When you reach the line with "- intros j Hj." in the data below, begin printing lines exactly, and stop once the line with "destruct (Hk (b_blockno" has been printed.

### DATA RECORDS
◆ ◆ ◆ ◆ ◆ ◆ ◆

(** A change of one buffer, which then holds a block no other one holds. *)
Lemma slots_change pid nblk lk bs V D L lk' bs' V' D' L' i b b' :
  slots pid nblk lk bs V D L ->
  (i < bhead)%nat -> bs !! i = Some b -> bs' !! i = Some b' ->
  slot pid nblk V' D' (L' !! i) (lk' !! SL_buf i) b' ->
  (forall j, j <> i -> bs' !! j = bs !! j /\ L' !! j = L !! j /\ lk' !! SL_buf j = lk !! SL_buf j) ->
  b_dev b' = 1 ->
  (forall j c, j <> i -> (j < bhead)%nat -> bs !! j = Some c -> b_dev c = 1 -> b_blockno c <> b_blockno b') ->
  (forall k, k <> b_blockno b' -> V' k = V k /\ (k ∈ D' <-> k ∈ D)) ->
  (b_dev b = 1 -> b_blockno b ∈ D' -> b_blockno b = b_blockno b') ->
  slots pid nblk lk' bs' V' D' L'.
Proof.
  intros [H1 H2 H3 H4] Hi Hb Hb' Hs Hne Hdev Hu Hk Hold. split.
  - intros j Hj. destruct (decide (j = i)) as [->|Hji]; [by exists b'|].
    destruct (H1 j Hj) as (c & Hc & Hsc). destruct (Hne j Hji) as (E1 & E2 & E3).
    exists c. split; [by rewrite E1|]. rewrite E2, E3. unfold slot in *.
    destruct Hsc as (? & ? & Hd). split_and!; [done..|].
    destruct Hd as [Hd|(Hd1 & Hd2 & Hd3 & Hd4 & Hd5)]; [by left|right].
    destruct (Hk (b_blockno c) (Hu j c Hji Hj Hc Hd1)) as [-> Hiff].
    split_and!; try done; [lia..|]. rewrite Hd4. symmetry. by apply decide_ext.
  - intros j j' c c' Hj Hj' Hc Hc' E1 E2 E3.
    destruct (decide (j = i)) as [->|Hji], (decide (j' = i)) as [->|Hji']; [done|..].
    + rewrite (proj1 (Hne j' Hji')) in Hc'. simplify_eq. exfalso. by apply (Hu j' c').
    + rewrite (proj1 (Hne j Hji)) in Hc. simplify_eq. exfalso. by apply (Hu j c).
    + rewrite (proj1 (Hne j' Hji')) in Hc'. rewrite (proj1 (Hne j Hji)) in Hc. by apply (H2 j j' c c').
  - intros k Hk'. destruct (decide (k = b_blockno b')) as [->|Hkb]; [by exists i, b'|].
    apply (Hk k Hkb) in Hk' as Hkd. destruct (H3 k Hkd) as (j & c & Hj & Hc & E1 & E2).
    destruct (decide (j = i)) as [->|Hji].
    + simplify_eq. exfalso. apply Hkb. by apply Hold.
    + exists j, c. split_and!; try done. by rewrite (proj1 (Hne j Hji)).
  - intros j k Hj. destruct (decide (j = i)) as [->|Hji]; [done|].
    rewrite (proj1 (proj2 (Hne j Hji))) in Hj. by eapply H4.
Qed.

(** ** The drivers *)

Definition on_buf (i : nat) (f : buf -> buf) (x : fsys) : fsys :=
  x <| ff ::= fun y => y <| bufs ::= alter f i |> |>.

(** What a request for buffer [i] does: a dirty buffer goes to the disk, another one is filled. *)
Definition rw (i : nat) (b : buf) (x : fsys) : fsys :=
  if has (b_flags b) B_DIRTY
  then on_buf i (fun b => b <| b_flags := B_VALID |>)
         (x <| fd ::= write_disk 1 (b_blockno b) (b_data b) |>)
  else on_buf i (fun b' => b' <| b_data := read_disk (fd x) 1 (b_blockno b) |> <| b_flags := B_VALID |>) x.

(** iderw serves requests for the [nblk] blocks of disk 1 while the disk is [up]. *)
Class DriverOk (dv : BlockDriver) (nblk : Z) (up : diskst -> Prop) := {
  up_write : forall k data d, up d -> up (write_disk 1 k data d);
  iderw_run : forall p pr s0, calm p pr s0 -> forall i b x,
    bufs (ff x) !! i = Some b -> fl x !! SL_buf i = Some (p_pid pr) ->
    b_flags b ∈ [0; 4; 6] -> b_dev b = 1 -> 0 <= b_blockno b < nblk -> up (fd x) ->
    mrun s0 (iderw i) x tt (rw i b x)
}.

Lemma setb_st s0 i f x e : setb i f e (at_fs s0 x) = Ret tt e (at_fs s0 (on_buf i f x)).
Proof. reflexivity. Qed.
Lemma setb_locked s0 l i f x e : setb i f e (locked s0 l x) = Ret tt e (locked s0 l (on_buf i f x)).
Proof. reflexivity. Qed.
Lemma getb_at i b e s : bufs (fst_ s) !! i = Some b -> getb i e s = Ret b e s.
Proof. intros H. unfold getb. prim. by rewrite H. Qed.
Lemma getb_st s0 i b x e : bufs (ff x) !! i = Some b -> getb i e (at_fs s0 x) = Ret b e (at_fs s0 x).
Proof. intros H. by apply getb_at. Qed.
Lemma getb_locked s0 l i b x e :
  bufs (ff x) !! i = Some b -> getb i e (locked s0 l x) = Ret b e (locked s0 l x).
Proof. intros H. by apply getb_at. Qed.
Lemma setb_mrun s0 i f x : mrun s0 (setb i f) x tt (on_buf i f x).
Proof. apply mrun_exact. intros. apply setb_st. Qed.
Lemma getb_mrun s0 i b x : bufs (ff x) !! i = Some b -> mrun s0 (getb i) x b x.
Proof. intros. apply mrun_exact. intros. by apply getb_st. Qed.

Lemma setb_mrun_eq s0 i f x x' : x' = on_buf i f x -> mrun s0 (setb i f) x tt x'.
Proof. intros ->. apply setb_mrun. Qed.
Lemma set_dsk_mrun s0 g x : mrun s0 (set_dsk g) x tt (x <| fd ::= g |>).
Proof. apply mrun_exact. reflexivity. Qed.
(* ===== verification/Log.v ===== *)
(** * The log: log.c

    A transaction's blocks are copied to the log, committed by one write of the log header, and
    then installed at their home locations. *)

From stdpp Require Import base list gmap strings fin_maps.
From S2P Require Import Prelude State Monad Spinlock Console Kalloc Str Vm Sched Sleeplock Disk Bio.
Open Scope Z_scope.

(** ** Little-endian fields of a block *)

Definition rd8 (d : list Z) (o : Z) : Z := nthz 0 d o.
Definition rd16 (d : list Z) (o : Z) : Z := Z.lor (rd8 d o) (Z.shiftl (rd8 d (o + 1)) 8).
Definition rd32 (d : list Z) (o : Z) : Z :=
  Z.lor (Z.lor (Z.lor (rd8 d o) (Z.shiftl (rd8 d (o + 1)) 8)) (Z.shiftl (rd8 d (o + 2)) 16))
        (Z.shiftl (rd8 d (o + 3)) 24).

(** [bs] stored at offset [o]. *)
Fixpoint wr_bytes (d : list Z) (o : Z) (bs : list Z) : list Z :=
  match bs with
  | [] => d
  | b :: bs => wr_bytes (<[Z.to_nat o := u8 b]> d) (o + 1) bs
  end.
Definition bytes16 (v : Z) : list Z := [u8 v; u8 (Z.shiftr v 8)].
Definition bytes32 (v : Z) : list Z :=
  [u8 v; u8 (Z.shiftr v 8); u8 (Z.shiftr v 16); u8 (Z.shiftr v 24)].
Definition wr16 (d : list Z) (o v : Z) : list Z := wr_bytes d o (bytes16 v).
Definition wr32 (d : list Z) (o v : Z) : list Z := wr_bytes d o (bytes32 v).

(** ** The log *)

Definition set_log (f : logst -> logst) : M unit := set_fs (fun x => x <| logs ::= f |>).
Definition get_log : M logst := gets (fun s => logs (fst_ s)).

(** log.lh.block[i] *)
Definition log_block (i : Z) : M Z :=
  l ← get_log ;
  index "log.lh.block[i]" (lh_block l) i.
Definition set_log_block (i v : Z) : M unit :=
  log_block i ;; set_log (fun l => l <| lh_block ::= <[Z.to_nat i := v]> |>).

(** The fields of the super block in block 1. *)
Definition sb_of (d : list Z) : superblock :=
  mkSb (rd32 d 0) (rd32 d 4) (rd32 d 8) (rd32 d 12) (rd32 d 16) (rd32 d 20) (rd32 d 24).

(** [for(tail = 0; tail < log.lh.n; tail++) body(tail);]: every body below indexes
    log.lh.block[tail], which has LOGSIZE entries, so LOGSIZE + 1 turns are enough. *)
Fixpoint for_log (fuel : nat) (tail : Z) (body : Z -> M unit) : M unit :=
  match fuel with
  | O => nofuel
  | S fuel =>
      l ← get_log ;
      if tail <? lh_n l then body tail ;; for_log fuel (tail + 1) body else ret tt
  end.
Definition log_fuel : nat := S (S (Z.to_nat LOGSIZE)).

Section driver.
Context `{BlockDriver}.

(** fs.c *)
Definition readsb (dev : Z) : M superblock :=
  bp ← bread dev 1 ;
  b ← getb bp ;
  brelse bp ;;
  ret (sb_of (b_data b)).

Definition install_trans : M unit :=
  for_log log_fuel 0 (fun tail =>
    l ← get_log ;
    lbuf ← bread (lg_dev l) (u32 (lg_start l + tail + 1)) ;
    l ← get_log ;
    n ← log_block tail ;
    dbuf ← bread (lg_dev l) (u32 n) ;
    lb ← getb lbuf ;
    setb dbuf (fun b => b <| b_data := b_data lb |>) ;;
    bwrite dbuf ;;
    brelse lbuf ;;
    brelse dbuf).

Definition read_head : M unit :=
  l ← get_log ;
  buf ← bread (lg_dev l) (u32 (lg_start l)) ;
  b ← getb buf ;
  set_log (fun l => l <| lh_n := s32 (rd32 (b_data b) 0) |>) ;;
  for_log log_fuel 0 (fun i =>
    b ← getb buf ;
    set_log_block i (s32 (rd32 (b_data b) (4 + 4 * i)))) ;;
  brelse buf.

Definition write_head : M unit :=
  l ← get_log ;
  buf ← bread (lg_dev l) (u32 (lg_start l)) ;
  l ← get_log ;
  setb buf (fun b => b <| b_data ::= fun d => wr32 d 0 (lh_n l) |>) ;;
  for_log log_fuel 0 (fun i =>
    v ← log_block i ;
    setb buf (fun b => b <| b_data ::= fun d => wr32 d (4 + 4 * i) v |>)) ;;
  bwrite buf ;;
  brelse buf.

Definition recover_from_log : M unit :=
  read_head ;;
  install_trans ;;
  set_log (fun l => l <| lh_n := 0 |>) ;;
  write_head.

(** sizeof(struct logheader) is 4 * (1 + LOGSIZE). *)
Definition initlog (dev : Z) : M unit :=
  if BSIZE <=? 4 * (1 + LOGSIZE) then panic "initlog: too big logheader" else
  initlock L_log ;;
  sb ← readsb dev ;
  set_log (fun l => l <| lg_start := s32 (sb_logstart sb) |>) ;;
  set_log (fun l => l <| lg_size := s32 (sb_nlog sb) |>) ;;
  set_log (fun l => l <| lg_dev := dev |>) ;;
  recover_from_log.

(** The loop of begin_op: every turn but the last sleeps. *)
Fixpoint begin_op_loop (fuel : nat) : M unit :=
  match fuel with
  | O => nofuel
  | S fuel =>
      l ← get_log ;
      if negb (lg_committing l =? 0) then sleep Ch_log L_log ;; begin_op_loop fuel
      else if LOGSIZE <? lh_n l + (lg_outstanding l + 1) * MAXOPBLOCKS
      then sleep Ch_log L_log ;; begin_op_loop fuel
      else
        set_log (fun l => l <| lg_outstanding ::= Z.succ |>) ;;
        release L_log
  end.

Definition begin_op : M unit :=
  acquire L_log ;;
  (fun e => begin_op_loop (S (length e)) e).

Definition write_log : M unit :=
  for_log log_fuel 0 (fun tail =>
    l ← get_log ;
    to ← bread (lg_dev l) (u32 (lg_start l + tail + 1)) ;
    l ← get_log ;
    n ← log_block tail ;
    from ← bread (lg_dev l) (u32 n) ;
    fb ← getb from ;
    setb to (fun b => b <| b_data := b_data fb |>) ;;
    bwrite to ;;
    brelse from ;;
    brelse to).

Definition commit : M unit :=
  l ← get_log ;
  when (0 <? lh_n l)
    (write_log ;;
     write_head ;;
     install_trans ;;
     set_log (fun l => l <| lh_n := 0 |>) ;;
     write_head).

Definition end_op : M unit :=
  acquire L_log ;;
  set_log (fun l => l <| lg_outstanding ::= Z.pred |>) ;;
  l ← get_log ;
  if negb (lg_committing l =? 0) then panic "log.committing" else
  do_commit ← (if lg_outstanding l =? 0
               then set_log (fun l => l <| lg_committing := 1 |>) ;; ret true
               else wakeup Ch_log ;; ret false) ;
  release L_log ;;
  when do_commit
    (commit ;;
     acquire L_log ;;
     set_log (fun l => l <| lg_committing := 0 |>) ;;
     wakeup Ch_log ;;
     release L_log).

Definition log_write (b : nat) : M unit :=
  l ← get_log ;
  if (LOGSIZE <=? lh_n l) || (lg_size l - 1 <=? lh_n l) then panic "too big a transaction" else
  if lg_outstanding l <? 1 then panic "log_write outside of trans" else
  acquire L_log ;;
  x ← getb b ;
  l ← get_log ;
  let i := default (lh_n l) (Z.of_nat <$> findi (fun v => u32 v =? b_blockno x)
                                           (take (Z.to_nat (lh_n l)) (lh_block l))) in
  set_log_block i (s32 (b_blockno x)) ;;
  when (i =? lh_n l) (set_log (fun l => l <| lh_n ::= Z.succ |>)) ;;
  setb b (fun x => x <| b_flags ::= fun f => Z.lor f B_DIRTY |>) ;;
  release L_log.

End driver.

◆ ◆ ◆ ◆ ◆ ◆ ◆

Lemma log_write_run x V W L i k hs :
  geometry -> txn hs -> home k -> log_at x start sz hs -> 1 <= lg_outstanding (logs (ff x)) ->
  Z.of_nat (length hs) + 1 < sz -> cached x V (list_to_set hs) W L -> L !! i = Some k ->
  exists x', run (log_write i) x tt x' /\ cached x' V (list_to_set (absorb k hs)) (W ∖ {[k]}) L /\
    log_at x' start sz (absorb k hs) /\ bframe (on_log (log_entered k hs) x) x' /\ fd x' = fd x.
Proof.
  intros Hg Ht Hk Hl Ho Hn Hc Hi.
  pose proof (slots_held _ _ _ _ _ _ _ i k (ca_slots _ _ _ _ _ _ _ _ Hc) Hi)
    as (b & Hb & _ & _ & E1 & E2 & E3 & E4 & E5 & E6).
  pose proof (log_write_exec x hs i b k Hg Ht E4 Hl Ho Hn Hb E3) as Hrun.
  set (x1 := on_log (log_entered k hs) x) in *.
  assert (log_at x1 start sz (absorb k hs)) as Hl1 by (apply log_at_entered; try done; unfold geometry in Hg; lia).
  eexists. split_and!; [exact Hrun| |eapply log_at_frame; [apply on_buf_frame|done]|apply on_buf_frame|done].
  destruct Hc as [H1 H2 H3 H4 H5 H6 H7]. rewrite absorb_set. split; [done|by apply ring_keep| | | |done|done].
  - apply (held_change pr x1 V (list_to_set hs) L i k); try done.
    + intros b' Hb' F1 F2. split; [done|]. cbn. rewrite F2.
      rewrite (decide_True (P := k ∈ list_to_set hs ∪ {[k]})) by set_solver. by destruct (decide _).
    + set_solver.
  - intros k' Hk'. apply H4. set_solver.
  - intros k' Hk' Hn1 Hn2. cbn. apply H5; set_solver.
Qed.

◆ ◆ ◆ ◆ ◆ ◆ ◆

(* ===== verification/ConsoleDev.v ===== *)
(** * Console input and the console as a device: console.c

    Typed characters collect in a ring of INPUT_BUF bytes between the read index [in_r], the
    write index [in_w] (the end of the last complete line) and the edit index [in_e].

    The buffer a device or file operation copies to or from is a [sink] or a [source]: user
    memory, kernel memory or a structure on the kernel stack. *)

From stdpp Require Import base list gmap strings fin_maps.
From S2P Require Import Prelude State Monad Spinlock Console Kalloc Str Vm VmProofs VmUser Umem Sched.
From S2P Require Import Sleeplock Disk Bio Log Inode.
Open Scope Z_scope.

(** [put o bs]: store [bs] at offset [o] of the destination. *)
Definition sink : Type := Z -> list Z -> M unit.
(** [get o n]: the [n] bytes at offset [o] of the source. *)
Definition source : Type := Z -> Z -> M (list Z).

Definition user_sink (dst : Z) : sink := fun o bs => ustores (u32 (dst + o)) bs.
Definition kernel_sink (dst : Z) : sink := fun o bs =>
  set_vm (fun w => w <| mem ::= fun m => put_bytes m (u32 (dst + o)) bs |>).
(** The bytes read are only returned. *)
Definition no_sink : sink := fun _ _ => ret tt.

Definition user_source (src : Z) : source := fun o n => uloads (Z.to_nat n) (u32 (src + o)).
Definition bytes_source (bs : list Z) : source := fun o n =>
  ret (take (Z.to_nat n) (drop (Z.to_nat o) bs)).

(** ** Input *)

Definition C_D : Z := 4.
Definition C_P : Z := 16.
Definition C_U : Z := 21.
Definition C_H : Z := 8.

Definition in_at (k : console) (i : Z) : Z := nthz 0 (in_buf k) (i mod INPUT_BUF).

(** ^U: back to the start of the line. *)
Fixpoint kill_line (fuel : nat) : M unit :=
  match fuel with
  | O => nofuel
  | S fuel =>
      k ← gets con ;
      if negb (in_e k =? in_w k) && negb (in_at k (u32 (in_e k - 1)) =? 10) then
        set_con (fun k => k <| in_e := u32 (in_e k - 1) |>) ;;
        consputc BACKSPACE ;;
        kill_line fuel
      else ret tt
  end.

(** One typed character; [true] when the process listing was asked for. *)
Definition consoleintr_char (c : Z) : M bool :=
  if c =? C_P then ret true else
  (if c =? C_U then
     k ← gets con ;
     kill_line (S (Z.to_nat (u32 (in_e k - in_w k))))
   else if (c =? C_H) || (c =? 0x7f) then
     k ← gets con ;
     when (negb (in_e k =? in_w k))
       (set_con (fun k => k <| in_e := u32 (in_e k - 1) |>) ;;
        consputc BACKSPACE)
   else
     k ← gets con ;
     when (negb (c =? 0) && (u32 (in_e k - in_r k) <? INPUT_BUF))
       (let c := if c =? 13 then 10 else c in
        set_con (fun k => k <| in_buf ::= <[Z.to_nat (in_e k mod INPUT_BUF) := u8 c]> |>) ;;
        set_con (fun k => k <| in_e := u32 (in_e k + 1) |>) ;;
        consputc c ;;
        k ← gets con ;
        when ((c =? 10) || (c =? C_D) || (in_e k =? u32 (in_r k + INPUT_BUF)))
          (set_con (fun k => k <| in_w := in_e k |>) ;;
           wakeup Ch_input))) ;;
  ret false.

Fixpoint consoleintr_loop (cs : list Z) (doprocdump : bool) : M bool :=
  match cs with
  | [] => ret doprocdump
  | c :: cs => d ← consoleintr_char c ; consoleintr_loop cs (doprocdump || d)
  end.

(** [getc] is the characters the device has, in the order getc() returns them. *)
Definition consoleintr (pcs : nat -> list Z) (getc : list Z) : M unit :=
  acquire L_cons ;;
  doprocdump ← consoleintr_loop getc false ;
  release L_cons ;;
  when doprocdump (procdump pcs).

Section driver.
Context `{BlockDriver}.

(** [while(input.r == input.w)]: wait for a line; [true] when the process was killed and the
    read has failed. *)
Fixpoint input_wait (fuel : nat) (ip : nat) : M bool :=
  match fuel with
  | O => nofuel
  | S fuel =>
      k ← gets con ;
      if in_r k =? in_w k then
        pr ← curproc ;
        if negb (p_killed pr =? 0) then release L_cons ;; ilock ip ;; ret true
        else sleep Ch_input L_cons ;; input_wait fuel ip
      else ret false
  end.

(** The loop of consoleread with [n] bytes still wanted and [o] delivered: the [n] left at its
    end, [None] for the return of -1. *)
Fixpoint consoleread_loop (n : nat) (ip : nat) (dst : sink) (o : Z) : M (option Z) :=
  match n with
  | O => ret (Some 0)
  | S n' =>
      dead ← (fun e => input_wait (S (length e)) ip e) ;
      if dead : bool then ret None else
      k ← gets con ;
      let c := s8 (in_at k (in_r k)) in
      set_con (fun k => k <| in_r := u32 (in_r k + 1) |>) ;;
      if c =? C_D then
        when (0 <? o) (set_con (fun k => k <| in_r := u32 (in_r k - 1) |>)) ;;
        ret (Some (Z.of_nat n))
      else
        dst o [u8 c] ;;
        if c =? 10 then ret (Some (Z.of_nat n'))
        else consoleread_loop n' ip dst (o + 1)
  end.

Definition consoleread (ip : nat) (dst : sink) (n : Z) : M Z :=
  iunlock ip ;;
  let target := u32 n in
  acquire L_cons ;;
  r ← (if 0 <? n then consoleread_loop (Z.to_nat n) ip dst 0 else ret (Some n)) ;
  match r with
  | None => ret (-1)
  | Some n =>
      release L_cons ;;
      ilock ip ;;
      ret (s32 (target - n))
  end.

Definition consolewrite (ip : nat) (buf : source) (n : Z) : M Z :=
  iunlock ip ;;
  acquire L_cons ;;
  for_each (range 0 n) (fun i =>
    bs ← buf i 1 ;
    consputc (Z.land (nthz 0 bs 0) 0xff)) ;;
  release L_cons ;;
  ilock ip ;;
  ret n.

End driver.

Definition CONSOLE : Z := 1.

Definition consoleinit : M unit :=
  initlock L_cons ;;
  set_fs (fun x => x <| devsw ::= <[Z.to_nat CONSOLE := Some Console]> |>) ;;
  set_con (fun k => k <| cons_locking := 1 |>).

◆ ◆ ◆ ◆ ◆ ◆ ◆

### WORKED SOLUTION
  - intros j Hj. destruct (decide (j = i)) as [->|Hji]; [by exists b'|].
    destruct (H1 j Hj) as (c & Hc & Hsc). destruct (Hne j Hji) as (E1 & E2 & E3).
    exists c. split; [by rewrite E1|]. rewrite E2, E3. unfold slot in *.
    destruct Hsc as (? & ? & Hd). split_and!; [done..|].
    destruct Hd as [Hd|(Hd1 & Hd2 & Hd3 & Hd4 & Hd5)]; [by left|right].
    destruct (Hk (b_blockno c) (Hu j c Hji Hj Hc Hd1)) as [-> Hiff].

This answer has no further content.